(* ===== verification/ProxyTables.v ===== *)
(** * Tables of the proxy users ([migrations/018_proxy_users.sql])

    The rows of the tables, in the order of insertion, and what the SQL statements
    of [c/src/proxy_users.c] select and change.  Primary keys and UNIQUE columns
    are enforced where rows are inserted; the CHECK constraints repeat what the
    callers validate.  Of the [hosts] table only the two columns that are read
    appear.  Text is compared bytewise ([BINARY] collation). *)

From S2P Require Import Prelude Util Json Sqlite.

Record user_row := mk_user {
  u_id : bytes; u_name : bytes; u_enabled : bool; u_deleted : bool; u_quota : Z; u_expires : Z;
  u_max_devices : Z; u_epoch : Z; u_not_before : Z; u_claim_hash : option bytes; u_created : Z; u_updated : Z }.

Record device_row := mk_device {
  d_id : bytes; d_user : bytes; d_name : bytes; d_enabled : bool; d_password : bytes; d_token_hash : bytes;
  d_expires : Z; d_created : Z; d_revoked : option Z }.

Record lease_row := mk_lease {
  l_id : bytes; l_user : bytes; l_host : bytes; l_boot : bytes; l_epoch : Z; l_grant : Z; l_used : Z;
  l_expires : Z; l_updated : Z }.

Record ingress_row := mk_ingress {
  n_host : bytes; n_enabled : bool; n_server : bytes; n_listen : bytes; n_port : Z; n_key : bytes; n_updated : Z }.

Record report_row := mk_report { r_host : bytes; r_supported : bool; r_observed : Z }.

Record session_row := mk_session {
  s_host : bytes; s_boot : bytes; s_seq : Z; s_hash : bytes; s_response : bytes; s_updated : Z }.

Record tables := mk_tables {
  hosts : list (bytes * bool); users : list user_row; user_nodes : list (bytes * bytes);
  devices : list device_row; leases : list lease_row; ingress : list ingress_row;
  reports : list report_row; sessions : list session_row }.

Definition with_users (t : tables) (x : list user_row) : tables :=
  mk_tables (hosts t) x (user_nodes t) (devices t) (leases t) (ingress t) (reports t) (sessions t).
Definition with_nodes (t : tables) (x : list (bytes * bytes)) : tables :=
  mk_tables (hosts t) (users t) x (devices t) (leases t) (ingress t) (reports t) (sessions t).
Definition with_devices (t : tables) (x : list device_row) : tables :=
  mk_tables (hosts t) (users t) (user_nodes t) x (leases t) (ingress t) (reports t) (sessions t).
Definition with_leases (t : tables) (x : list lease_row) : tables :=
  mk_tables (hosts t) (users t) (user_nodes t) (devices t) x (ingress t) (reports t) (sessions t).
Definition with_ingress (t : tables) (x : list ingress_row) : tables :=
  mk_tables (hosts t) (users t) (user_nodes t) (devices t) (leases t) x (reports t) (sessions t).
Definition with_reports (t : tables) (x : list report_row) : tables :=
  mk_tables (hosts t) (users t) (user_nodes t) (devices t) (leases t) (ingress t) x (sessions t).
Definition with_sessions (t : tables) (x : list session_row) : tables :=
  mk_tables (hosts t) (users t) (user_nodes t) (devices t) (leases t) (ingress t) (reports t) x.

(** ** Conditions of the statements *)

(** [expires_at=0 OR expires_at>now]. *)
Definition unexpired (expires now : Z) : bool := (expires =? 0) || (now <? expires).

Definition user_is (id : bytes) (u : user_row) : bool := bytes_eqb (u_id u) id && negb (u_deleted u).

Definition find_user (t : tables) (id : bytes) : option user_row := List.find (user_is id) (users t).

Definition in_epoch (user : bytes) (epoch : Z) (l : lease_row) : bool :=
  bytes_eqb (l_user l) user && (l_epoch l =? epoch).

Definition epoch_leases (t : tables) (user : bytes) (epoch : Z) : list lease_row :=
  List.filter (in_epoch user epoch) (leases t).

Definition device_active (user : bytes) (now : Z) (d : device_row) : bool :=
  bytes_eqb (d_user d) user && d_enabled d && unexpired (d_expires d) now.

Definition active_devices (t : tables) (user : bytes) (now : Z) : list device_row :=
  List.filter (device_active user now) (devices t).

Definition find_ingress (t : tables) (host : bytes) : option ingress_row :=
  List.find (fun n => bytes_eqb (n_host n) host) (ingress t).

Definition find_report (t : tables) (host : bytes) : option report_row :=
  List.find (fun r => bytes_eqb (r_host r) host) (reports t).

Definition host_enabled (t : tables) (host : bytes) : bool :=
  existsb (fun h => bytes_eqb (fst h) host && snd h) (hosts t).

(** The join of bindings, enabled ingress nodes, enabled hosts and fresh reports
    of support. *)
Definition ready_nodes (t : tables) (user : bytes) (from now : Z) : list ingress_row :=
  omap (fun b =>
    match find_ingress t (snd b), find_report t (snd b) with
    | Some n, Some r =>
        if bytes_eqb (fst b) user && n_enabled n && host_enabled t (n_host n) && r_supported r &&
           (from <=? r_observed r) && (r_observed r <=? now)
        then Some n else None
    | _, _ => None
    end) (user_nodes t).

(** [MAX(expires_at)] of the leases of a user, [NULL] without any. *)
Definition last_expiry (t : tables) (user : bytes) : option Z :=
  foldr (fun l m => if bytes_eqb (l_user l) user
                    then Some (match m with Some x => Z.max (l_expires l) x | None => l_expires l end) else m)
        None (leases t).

########

> **Exercise brief**
In the entries above, restate word for word the lines between the one holding "x (sessions t)." and the one holding "Definition device_active (user", inclusive, and nothing besides.

> **Answer box**
  mk_tables (hosts t) (users t) (user_nodes t) (devices t) (leases t) (ingress t) x (sessions t).
Definition with_sessions (t : tables) (x : list session_row) : tables :=
  mk_tables (hosts t) (users t) (user_nodes t) (devices t) (leases t) (ingress t) (reports t) x.

(** ** Conditions of the statements *)

(** [expires_at=0 OR expires_at>now]. *)
Definition unexpired (expires now : Z) : bool := (expires =? 0) || (now <? expires).

Definition user_is (id : bytes) (u : user_row) : bool := bytes_eqb (u_id u) id && negb (u_deleted u).

Definition find_user (t : tables) (id : bytes) : option user_row := List.find (user_is id) (users t).

Definition in_epoch (user : bytes) (epoch : Z) (l : lease_row) : bool :=
  bytes_eqb (l_user l) user && (l_epoch l =? epoch).

Definition epoch_leases (t : tables) (user : bytes) (epoch : Z) : list lease_row :=
  List.filter (in_epoch user epoch) (leases t).

Definition device_active (user : bytes) (now : Z) (d : device_row) : bool :=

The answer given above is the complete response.